About 20% of those who downloaded were not able to install it due to the following reasons:

* Could not find "where did it go?" after downloading (not joking)

* Were running some kind of "security suite" which was crippling our installer or didn't let our product connect to the internet and users couldn't figure out which program performed the function of a firewall, let alone configure it.

* Their computers were heavily modified by other installed Windows software (non-standard DLLs in /windows/system), missing/modified registry entries, rootkits+spyware+malware+adware. Windows allows this kind of thing.
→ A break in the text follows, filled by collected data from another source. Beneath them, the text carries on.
(* ===== verification/PgLimits.v ===== *)
(** * Where the persistent engine falls short of its documentation

    Each theorem runs [ApplyPostgres] on a small database. The witnesses of the
    theorems of [PgFacts.v] are here too. *)
From S2P Require Import Prelude GoStrings GoJson Domain Reconcile PgStore ReconcilePg PgFacts.
Open Scope string_scope.
Open Scope list_scope.

(** Runs snapshots one after the other, with a threshold of one. *)
Definition pg_apply (s : SnapshotEnvelope) : tx Summary := @ApplyPostgres plain_postgres sorted_range 1000 s 1.
Definition run_pg (d : DB) (l : list SnapshotEnvelope) : option (Summary * DB) :=
  foldl (fun acc s => '(_, d) ← acc; match pg_apply s d with Ok r => Some r | Err _ => None end) (Some (no_summary, d)) l.

Definition db_after (l : list SnapshotEnvelope) : DB := match run_pg (empty_db []) l with Some (_, d) => d | None => empty_db [] end.

Definition web (id : string) : SnapshotEnvelope := sample_snapshot id id [sample_observation "web" ∅] [].
Definition nothing (id : string) : SnapshotEnvelope := sample_snapshot id id [] [].

Definition statuses (d : DB) : list string := pa_status <$> (map_to_list (d_assets d)).*2.
Definition rows_of_type (typ : string) (d : DB) : nat := length (filter (fun c => pg_type c = typ) (map_to_list (d_changes d)).*2).

Definition retire (d : DB) : DB := on_assets (fmap (with_status AssetRetired)) d.

(** A retired asset does not stay retired: the statement that marks an
    asset missing excludes retired ones, but the one before it has set the
    status to active, so the absence of a retired asset's identity makes it
    missing. *)
Theorem retired_asset_goes_missing :
  (fun r => statuses r.2) <$> run_pg (retire (db_after [web "s1"])) [nothing "s2"] = Some [AssetMissing].
Proof. vm_compute. reflexivity. Qed.

(** One host reported under two names that share an immutable identifier. *)
Definition same_machine (ext : string) : Observation :=
  {| o_id := ""; o_org := ""; o_snapshot := ""; o_connector := ""; o_collector := ""; o_external := ext;
     o_type := Container; o_observed := 5; o_attributes := Some ∅; o_hints := Some {["vm_uuid" := JStr "u-1"]};
     o_fingerprint := ""; o_status := "" |}.

(** An asset with two identities is counted missing twice: when both go
    unseen in one snapshot the summary reports two missing assets and two
    changes for the one asset and the one change that are stored. *)
Theorem two_identities_counted_twice :
  match run_pg (db_after [sample_snapshot "s1" "s1" [same_machine "a"; same_machine "b"] []]) [nothing "s2"] with
  | Some (sum, d) => Missing sum = 2%Z /\ ChangeCount sum = 2%Z /\ statuses d = [AssetMissing] /\ rows_of_type "ASSET_MISSING" d = 1%nat
  | None => False
  end.
Proof. vm_compute. done. Qed.

(** The history misses relationship changes: of two relationships added
    from one asset one change is stored, though the summary counts two, and
    removing them stores none. *)
Theorem relationship_changes_missing :
  let added := sample_snapshot "s1" "s1" [sample_observation "hub" ∅; sample_observation "db" ∅; sample_observation "mq" ∅]
    [sample_relationship "hub" "db" "DEPENDS_ON"; sample_relationship "hub" "mq" "DEPENDS_ON"] in
  let removed := sample_snapshot "s2" "s2" [sample_observation "hub" ∅; sample_observation "db" ∅; sample_observation "mq" ∅] [] in
  match pg_apply added (empty_db []) with
  | Ok (sum, d) =>
      RelationshipsCreated sum = 2%Z /\ ChangeCount sum = 5%Z /\ rows_of_type "RELATIONSHIP_ADDED" d = 1%nat /\
      match pg_apply removed d with
      | Ok (sum', d') => RelationshipsRemoved sum' = 2%Z /\ rows_of_type "RELATIONSHIP_REMOVED" d' = 0%nat
      | Err _ => False
      end
  | Err _ => False
  end.
Proof. vm_compute. done. Qed.

(** ** Witnesses *)

Definition other_tenant : DB := db_after [sample_snapshot_of "other" "docker" "t1" "t1" [same_machine "a"] []].
Definition second_tenant : SnapshotEnvelope := sample_snapshot "s1" "s1" [same_machine "a"] [].
Definition db_of (r : result string (Summary * DB)) : DB := match r with Ok (_, d) => d | Err _ => empty_db [] end.
Definition summary_of (r : result string (Summary * DB)) : Summary := match r with Ok (s, _) => s | Err _ => no_summary end.
Definition both_tenants : DB := db_of (pg_apply second_tenant other_tenant).
Definition both_summary : Summary := summary_of (pg_apply second_tenant other_tenant).

Lemma both_tenants_run : pg_apply second_tenant other_tenant = Ok (both_summary, both_tenants).
Proof. vm_compute. reflexivity. Qed.

Lemma ApplyPostgres_tenant_isolation_witness :
  pg_apply second_tenant other_tenant = Ok (both_summary, both_tenants) /\
  tenant_frame "org" other_tenant both_tenants.
Proof.
  split; [exact both_tenants_run|].
  exact (@ApplyPostgres_tenant_isolation plain_postgres sorted_range 1000 second_tenant 1
    other_tenant both_summary both_tenants both_tenants_run).
Defined.

Definition first_asset (d : DB) (org : string) : string := default "" (st_asset <$> d_strong d !! (org, "vm_uuid", "u-1")).

Lemma ApplyPostgres_never_rebinds_witness :
  first_asset other_tenant "other" <> "" /\
  st_asset <$> d_strong both_tenants !! ("other", "vm_uuid", "u-1") = Some (first_asset other_tenant "other").
Proof.
  split; [vm_compute; discriminate|].
  apply (@ApplyPostgres_never_rebinds plain_postgres sorted_range 1000 second_tenant 1
    other_tenant both_summary both_tenants).
  - exact both_tenants_run.
  - vm_compute. reflexivity.
Defined.

Lemma ApplyPostgres_counts_observations_witness :
  (Created both_summary + Updated both_summary + Unchanged both_summary)%Z = 1%Z.
Proof.
  exact (@ApplyPostgres_counts_observations plain_postgres sorted_range 1000 second_tenant 1
    other_tenant both_summary both_tenants both_tenants_run).
Defined.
Technically the product was nothing fancy, an Internet Explorer plugin, but it surely knows how it feels to be a domesticated cat dropped from a comfy helicopter into amazonian jungle. [dev. machine -> an average user's machine]

I spent most of my career developing Windows libraries for other developers (ActiveX controls, signal processing, industrial automation, that kind of thing) and never faced a "6-pack Joe" as a customer. Once I've tried, I got rid of all my Windows computers, forced myself to open a whole new UNIX world and yes, switched to mostly Web development, which I find extremely trivial and boring (HTMLization of DB schemas), but I'm glad I don't have to deal with "Where did it go?" anymore.



Use an installer like InstallShield. (There may be free or cheaper alternatives, but I haven't looked in a long time.) The installer takes care of housekeeping pains that will trip you up, like registry differences between XP and Vista, or cross platform installations.


AFAIR InstallShield is rather expensive, so it may be tempting to consider some free alternatives such as

Nullsoft Scriptable Install System (http://nsis.sourceforge.net/Main_Page) Windows Installer XML toolset (http://wix.sourceforge.net/)


It doesn't take care of users not knowing where their default download folder is though.


actually even with installshield you will have many unforeseen "dev to userland machine" problems... now you may have similar problems with testing on several browsers but a lot of these problems are a lot easier to mitigate...


"Could not find "where did it go?" after downloading (not joking)"

I know you are not joking. The company that can solve this problem will have my heart, and probably my wallet if I ever develop desktop software again.